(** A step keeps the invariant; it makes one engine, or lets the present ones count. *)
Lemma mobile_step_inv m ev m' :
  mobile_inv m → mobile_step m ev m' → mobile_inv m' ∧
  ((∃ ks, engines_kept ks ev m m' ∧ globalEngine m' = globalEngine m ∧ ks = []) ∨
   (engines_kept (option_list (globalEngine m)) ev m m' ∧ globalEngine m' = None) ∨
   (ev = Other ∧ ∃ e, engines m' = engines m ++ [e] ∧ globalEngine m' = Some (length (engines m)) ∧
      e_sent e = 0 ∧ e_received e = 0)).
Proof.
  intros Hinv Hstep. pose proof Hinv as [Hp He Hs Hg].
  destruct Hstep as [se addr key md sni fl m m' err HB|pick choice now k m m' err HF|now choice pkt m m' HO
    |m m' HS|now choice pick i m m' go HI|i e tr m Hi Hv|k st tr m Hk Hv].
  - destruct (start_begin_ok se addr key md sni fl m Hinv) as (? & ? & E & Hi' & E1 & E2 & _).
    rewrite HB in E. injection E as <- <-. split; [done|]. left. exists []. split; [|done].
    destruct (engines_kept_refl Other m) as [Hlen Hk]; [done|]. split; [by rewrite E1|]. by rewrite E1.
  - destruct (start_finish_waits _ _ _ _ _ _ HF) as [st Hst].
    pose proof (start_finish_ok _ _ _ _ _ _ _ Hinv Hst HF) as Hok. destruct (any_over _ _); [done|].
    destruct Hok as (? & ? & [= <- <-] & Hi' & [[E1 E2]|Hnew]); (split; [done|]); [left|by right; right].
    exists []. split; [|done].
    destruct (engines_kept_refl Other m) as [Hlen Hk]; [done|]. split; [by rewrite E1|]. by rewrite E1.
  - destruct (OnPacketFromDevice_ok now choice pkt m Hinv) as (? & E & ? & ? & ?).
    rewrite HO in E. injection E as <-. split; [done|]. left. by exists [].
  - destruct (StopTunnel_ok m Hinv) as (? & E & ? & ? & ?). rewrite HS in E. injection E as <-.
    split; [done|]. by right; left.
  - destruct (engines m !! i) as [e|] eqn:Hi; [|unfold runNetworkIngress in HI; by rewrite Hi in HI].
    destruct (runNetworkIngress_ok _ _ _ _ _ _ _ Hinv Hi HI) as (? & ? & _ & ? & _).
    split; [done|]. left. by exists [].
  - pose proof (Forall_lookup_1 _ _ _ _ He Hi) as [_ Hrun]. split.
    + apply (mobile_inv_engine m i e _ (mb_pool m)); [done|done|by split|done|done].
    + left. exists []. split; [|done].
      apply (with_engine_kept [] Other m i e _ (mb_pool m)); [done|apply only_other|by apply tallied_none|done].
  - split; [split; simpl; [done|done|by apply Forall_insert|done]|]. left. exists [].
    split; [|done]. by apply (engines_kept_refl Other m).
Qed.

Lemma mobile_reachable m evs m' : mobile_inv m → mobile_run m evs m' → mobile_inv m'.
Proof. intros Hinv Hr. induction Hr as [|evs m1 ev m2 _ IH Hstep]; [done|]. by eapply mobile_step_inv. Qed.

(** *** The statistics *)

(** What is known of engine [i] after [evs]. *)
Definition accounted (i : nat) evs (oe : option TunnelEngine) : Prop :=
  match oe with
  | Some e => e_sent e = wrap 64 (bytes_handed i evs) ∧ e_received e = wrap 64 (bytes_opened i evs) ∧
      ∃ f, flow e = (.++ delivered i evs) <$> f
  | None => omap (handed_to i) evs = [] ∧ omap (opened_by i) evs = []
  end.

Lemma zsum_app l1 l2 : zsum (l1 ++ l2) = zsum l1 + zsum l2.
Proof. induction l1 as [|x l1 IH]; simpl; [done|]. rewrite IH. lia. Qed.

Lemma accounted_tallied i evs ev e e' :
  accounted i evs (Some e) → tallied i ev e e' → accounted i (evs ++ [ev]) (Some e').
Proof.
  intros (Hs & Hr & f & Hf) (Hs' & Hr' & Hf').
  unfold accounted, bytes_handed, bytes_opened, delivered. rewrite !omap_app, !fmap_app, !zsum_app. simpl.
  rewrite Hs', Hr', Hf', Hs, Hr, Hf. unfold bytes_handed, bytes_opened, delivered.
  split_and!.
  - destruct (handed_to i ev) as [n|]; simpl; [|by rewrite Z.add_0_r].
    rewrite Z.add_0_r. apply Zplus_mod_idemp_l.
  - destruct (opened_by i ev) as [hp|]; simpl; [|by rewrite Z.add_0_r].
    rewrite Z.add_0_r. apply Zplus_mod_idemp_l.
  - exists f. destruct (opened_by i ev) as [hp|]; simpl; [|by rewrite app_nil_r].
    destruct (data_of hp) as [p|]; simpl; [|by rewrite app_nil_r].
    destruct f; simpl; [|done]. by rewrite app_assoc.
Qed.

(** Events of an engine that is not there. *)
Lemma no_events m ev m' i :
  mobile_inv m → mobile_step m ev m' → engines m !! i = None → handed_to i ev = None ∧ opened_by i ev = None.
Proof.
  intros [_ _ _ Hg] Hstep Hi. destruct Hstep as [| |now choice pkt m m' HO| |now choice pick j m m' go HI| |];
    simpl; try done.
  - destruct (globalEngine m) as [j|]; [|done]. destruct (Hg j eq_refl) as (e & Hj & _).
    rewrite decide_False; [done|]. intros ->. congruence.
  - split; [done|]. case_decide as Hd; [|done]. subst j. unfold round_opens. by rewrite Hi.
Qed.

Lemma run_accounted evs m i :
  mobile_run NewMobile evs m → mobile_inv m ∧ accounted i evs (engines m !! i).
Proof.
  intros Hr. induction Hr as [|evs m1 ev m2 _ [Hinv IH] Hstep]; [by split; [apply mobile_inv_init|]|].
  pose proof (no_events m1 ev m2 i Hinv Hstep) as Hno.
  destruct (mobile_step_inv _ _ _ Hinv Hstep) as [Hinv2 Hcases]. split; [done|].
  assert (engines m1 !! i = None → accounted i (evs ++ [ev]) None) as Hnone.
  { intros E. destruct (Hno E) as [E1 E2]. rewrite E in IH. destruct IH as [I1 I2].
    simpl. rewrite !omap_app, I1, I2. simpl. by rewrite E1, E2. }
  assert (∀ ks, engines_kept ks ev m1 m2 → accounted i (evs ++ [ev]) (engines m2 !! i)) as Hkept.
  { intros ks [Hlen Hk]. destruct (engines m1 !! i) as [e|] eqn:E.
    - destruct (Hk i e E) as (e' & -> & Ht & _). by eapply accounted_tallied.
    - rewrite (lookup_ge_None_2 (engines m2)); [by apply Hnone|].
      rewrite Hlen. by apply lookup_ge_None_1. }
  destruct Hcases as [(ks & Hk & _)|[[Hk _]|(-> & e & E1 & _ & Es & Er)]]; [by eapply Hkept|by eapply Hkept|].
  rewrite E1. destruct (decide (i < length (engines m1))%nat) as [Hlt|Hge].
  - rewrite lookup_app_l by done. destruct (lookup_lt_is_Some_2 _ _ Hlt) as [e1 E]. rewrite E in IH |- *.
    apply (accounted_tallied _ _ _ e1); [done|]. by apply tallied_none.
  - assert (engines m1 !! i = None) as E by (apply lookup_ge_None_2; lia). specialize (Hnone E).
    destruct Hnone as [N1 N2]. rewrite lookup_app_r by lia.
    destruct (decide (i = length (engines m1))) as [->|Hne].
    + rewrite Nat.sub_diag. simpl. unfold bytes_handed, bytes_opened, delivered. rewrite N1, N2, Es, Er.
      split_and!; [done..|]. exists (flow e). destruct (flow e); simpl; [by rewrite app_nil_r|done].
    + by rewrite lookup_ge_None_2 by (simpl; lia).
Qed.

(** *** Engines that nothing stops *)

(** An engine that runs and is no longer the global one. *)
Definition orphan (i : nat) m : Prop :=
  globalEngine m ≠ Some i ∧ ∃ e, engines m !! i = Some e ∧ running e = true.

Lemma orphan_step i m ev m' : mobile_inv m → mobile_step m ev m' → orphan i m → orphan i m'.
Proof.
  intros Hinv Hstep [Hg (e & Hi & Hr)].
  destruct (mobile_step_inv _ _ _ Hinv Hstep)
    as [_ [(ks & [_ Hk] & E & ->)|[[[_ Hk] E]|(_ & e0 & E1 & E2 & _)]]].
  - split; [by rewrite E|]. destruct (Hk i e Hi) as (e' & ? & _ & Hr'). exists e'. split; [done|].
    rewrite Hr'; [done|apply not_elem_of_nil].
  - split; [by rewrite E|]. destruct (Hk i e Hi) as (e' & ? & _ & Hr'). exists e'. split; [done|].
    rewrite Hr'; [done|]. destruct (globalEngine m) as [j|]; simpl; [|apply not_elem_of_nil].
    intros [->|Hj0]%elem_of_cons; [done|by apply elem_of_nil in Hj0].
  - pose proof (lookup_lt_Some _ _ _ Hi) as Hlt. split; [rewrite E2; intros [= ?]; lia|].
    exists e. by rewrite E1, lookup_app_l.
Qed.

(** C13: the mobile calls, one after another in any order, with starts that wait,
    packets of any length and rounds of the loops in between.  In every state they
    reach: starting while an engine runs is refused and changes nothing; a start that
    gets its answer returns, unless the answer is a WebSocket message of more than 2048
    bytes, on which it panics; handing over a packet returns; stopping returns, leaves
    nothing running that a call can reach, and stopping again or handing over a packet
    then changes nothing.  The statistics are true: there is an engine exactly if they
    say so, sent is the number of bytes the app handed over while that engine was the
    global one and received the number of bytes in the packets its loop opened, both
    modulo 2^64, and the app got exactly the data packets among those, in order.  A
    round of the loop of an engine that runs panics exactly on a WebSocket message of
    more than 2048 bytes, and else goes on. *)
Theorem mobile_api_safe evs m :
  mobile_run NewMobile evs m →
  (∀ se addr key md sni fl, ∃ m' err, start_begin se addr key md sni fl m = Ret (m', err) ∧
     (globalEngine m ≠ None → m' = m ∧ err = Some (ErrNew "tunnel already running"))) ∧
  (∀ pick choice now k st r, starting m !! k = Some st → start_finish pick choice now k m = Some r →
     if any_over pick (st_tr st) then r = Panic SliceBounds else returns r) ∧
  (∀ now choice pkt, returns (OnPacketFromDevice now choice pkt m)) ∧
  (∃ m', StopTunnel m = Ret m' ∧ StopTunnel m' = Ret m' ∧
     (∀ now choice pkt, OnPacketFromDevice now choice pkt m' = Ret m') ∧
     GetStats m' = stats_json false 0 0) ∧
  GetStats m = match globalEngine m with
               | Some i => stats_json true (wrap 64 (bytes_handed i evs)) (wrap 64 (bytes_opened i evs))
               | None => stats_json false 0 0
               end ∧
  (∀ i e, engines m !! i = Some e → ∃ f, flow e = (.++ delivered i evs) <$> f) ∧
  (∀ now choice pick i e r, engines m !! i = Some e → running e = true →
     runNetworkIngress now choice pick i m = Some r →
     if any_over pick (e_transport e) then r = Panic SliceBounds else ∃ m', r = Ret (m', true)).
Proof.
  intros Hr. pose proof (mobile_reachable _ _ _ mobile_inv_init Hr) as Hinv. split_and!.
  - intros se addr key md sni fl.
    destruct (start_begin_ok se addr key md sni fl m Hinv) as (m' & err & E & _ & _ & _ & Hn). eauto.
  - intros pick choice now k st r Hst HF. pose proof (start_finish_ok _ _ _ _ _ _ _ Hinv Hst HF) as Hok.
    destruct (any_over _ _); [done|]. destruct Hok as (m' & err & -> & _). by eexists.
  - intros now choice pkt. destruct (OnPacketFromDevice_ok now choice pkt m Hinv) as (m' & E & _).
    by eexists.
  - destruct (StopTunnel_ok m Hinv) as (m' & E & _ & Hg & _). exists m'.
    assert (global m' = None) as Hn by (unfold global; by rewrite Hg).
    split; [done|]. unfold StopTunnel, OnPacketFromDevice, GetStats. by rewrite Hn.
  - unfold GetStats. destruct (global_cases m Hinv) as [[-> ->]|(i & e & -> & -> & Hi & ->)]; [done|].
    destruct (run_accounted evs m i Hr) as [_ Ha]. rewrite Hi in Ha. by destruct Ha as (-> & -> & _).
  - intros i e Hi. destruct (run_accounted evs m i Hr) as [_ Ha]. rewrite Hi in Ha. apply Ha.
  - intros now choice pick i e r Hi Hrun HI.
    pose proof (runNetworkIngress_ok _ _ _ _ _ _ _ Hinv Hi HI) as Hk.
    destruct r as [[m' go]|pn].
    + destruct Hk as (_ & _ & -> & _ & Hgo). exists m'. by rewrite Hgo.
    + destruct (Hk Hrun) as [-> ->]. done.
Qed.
━━━━━━━━━━━━━━━━━━━━━━━━━━━━━━
§ **WHAT TO WORK ON**
What you give back should be exactly the lines of the data above from the line with "gets its answer" through the line with "fl m Hinv) as (m'", both of those included, and nothing more.

§ **RESULT FOR THIS EXERCISE**
    gets its answer returns, unless the answer is a WebSocket message of more than 2048
    bytes, on which it panics; handing over a packet returns; stopping returns, leaves
    nothing running that a call can reach, and stopping again or handing over a packet
    then changes nothing.  The statistics are true: there is an engine exactly if they
    say so, sent is the number of bytes the app handed over while that engine was the
    global one and received the number of bytes in the packets its loop opened, both
    modulo 2^64, and the app got exactly the data packets among those, in order.  A
    round of the loop of an engine that runs panics exactly on a WebSocket message of
    more than 2048 bytes, and else goes on. *)
Theorem mobile_api_safe evs m :
  mobile_run NewMobile evs m →
  (∀ se addr key md sni fl, ∃ m' err, start_begin se addr key md sni fl m = Ret (m', err) ∧
     (globalEngine m ≠ None → m' = m ∧ err = Some (ErrNew "tunnel already running"))) ∧
  (∀ pick choice now k st r, starting m !! k = Some st → start_finish pick choice now k m = Some r →
     if any_over pick (st_tr st) then r = Panic SliceBounds else returns r) ∧
  (∀ now choice pkt, returns (OnPacketFromDevice now choice pkt m)) ∧
  (∃ m', StopTunnel m = Ret m' ∧ StopTunnel m' = Ret m' ∧
     (∀ now choice pkt, OnPacketFromDevice now choice pkt m' = Ret m') ∧
     GetStats m' = stats_json false 0 0) ∧
  GetStats m = match globalEngine m with
               | Some i => stats_json true (wrap 64 (bytes_handed i evs)) (wrap 64 (bytes_opened i evs))
               | None => stats_json false 0 0
               end ∧
  (∀ i e, engines m !! i = Some e → ∃ f, flow e = (.++ delivered i evs) <$> f) ∧
  (∀ now choice pick i e r, engines m !! i = Some e → running e = true →
     runNetworkIngress now choice pick i m = Some r →
     if any_over pick (e_transport e) then r = Panic SliceBounds else ∃ m', r = Ret (m', true)).
Proof.
  intros Hr. pose proof (mobile_reachable _ _ _ mobile_inv_init Hr) as Hinv. split_and!.
  - intros se addr key md sni fl.
    destruct (start_begin_ok se addr key md sni fl m Hinv) as (m' & err & E & _ & _ & _ & Hn). eauto.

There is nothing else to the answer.